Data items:
◇ ◇ ◇ ◇
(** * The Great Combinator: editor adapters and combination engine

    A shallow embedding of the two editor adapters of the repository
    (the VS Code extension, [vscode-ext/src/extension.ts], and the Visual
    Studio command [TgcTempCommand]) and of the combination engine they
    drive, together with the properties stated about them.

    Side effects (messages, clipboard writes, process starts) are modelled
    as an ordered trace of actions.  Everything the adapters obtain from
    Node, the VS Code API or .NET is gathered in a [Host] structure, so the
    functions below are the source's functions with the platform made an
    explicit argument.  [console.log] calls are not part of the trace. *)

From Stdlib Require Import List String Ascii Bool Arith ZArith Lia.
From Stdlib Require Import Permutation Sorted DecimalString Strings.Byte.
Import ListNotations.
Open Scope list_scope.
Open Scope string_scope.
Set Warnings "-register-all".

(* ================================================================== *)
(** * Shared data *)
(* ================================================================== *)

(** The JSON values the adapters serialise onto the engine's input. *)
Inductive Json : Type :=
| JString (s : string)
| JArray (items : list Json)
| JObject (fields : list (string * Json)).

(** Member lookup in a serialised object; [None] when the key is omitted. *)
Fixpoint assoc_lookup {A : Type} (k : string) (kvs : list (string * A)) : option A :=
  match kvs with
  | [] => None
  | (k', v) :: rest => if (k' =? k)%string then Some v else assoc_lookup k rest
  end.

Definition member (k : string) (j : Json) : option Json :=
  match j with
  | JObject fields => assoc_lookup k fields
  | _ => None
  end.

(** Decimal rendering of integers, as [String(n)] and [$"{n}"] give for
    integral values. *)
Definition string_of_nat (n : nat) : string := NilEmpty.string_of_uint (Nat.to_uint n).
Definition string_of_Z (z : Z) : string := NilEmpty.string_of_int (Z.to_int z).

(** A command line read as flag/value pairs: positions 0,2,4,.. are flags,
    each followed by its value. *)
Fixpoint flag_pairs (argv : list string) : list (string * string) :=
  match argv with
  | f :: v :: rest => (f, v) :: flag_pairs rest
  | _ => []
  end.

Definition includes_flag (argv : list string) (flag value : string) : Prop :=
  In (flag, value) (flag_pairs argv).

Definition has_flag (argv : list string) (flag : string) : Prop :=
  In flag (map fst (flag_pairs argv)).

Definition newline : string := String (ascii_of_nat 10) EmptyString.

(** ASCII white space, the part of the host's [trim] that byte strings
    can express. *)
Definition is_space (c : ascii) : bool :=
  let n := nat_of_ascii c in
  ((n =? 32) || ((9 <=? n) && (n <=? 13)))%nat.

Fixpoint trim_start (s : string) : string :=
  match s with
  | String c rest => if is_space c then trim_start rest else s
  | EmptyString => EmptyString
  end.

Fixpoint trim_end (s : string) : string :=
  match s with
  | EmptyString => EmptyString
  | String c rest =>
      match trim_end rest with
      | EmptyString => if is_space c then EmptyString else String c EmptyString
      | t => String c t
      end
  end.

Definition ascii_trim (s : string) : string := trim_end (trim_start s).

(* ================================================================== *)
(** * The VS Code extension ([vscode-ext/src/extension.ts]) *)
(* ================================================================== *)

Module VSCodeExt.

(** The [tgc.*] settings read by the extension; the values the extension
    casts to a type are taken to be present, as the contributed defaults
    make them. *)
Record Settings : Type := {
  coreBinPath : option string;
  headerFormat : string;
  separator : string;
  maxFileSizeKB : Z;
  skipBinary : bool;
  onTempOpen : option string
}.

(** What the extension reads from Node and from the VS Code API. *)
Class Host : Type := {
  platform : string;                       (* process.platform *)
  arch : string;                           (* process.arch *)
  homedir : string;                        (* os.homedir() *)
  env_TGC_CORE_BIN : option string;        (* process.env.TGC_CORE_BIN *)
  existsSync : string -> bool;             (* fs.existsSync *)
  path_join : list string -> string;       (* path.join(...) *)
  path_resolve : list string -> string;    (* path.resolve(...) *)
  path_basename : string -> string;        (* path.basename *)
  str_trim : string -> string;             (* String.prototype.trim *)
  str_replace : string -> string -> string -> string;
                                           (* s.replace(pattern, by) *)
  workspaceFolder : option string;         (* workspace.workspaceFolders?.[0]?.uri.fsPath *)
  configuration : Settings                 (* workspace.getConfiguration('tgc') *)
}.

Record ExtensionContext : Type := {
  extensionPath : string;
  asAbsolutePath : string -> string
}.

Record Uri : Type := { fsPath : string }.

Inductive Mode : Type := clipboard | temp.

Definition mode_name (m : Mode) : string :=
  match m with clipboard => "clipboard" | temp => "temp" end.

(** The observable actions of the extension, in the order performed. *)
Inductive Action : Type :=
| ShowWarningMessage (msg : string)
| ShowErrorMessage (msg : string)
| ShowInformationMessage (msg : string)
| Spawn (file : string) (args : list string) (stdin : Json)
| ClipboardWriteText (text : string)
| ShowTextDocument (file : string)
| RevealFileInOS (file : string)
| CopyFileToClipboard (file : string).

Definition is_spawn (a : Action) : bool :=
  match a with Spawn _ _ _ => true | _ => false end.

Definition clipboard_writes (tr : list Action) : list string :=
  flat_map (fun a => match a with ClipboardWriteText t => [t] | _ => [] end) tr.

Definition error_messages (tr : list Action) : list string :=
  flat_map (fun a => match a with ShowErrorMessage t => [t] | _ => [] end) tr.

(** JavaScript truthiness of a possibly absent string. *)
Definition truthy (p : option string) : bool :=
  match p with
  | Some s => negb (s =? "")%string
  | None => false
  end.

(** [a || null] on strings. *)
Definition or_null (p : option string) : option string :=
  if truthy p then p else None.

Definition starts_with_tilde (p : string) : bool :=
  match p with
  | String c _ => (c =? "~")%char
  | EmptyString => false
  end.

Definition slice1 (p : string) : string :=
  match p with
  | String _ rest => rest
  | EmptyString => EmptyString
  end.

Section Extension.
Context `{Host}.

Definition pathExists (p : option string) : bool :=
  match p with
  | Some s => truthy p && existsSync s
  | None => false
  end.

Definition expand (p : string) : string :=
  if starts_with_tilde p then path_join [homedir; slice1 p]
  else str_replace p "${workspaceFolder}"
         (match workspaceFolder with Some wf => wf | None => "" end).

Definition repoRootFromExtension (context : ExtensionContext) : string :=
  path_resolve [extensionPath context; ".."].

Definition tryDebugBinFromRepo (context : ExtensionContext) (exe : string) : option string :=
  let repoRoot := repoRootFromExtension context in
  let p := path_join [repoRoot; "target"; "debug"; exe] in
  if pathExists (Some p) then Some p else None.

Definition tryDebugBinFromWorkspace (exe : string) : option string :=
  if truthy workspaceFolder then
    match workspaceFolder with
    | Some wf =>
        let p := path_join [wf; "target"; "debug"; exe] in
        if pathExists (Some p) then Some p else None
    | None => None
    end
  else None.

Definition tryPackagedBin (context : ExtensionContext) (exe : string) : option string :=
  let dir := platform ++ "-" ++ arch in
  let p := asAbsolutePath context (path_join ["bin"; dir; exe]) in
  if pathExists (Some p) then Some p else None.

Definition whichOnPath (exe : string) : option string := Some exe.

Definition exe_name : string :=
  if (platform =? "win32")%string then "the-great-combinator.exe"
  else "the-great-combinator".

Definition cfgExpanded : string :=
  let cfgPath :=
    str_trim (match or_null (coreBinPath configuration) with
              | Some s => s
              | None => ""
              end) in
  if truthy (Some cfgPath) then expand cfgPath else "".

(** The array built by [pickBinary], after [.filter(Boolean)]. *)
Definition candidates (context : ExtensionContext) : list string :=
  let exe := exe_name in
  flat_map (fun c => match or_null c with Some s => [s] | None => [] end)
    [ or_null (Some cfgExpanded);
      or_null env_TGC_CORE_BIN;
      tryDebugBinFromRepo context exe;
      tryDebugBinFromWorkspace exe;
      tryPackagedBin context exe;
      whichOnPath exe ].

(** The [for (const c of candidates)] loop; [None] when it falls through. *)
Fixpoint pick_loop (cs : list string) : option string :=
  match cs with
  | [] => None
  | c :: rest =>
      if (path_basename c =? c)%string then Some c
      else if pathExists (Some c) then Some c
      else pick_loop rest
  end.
◇ ◇ ◇ ◇
**Problem requirements**
Set down nothing but the lines from the one containing "if (path_basename c" through the final line above, exactly as written.

**Written response**
      if (path_basename c =? c)%string then Some c
      else if pathExists (Some c) then Some c
      else pick_loop rest
  end.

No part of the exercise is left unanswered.